**Problem:** The expected output is the line bearing "- assert ((c" followed by all remaining lines of the records, each restated word for word.

**Exercise input:**
(** X27. With the roundings of the code, adding points never lowers a
    pixel: a stored value is a binary32 number, the rounded sum is not
    below it, and the rounding of the store does not go below it either.
    A pixel that has reached the cap 5 stays at the cap. *)
Theorem more_points_never_lower_a_stored_value :
  forall (points more : list Point) (width height x y : Z),
    in_raster width height x y ->
    intensity_at (Rounded.accumulate points width height) width x y
    <= intensity_at (Rounded.accumulate (points ++ more) width height) width x y /\
    is_binary32
      (intensity_at (Rounded.accumulate points width height) width x y) /\
    (intensity_at (Rounded.accumulate points width height) width x y = 5 ->
     intensity_at (Rounded.accumulate (points ++ more) width height) width x y
     = 5).
Proof.
  intros points more width height x y Hin.
  rewrite !rounded_accumulate_at, fold_left_app by assumption.
  assert (H0 : is_binary32 0) by apply Math_fround_0.
  destruct (@rounded_fold_grows width height x y points 0 H0 ltac:(lra))
    as (_ & Hb & Hr).
  destruct (@rounded_fold_grows width height x y more _ Hb Hr) as (Hg & _ & Hr').
  split; [exact Hg|]. split; [exact Hb|]. intros H5. lra.
Qed.

Lemma more_points_never_lower_a_stored_value_witness :
  intensity_at (Rounded.accumulate [edge_point] 62 1) 62 1 0
  <= intensity_at
       (Rounded.accumulate ([edge_point] ++ [mkPoint 12.5 0]) 62 1) 62 1 0.
Proof.
  apply (@more_points_never_lower_a_stored_value
           [edge_point] [mkPoint 12.5 0] 62 1 1 0).
  unfold in_raster. lia.
Defined.

(** X8. A single point never shows warm: at every pixel of the raster its
    overlay pixel has no red and an alpha of at most 72. *)
Theorem single_point_stays_cool :
  forall (point : Point) (width height x y : Z),
    in_raster width height x y ->
    red (overlay_pixel (accumulate [point] width height) width height
           (y * width + x)) = 0%Z /\
    (alpha (overlay_pixel (accumulate [point] width height) width height
              (y * width + x)) <= 72)%Z.
Proof.
  intros point width height x y Hin.
  rewrite overlay_pixel_at by assumption.
  fold (single_point_intensity width height x y point).
  rewrite single_point_contribution by assumption.
  pose proof (contribution_range point width height x y) as Hc.
  set (c := contribution point width height x y) in *.
  assert (Hm : Math_min c 1 = c).
  { unfold Math_min, Rmin. destruct (Rle_dec c 1); lra. }
  rewrite Hm. destruct (Rlt_dec 0 c) as [Hpos|_]; [|split; simpl; lia].
  rewrite heat_color_channels by lra. cbn [red alpha]. split.
  - rewrite ramp_red_none by lra. apply Math_round_0.
  - rewrite ToUint8Clamp_rounds by lra.
    apply round_half_even_upper. simpl. lra.
Qed.

Lemma single_point_stays_cool_witness :
  red (overlay_pixel (accumulate [mkPoint 1 0] 3 1) 3 1 (0 * 3 + 1)) = 0%Z /\
  (alpha (overlay_pixel (accumulate [mkPoint 1 0] 3 1) 3 1 (0 * 3 + 1)) <= 72)%Z.
Proof.
  apply (@single_point_stays_cool (mkPoint 1 0) 3 1 1 0).
  unfold in_raster. lia.
Defined.

(** X9. Three or more points stacked on a pixel of the raster paint that
    pixel pure red with alpha 180. *)
Theorem three_stacked_points_show_red :
  forall (n : nat) (width height x y : Z),
    in_raster width height x y ->
    (3 <= n)%nat ->
    overlay_pixel
      (accumulate (repeat (mkPoint (IZR x) (IZR y)) n) width height)
      width height (y * width + x)
    = mkRGBA 255 0 0 180.
Proof.
  intros n width height x y Hin Hn.
  rewrite overlay_pixel_at by assumption.
  rewrite accumulate_sum by assumption.
  rewrite map_repeat, sum_R_repeat, contribution_at_center by assumption.
  apply le_INR in Hn. replace (INR 3) with 3 in Hn by (simpl; lra).
  assert (Hm : Math_min (Rmin (INR n * 0.4) 5) 1 = 1).
  { unfold Math_min, Rmin. repeat destruct (Rle_dec _ _); lra. }
  rewrite Hm. destruct (Rlt_dec 0 1); [apply heat_color_full | lra].
Qed.

Lemma three_stacked_points_show_red_witness :
  overlay_pixel (accumulate (repeat (mkPoint (IZR 1) (IZR 0)) 3) 3 1) 3 1
    (0 * 3 + 1)
  = mkRGBA 255 0 0 180.
Proof.
  apply (@three_stacked_points_show_red 3 3 1 1 0); [unfold in_raster|]; lia.
Defined.

(** ** The overlay image *)

Lemma div255_byte c a : is_byte c -> is_byte a -> is_byte (div255 (c * a)).
Proof.
  unfold is_byte, div255. intros Hc Ha. split.
  - apply Z.div_pos; nia.
  - assert ((c * a + 127) / 255 < 256)%Z; [|lia].
    apply Z.div_lt_upper_bound; nia.
Qed.

Lemma premultiply_valid p : valid_pixel p -> valid_pixel (premultiply p).
Proof.
  intros (Hr & Hg & Hb & Ha). unfold valid_pixel, premultiply.
  cbn [red green blue alpha]. repeat split; try apply div255_byte;
    try assumption; unfold is_byte in *; lia.
Qed.

Lemma heat_color_valid i : valid_pixel (heat_color i).
Proof.
  unfold heat_color. cbv zeta. destruct (hslToRgb _ 1 0.5) as [[r g] b].
  unfold valid_pixel. cbn [red green blue alpha].
  repeat split; apply ToUint8Clamp_range.
Qed.

Lemma Forall_list_set {A : Type} (P : A -> Prop) (a : list A) n v :
  Forall P a -> P v -> Forall P (list_set a n v).
Proof.
  intros H Hv. revert n. induction H as [|w t Hw Ht IH]; intros [|n]; simpl;
    constructor; auto.
Qed.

**Written reply:**
  - assert ((c * a + 127) / 255 < 256)%Z; [|lia].
    apply Z.div_lt_upper_bound; nia.
Qed.

Lemma premultiply_valid p : valid_pixel p -> valid_pixel (premultiply p).
Proof.
  intros (Hr & Hg & Hb & Ha). unfold valid_pixel, premultiply.
  cbn [red green blue alpha]. repeat split; try apply div255_byte;
    try assumption; unfold is_byte in *; lia.
Qed.

Lemma heat_color_valid i : valid_pixel (heat_color i).
Proof.
  unfold heat_color. cbv zeta. destruct (hslToRgb _ 1 0.5) as [[r g] b].
  unfold valid_pixel. cbn [red green blue alpha].
  repeat split; apply ToUint8Clamp_range.
Qed.

Lemma Forall_list_set {A : Type} (P : A -> Prop) (a : list A) n v :
  Forall P a -> P v -> Forall P (list_set a n v).
Proof.
  intros H Hv. revert n. induction H as [|w t Hw Ht IH]; intros [|n]; simpl;
    constructor; auto.
Qed.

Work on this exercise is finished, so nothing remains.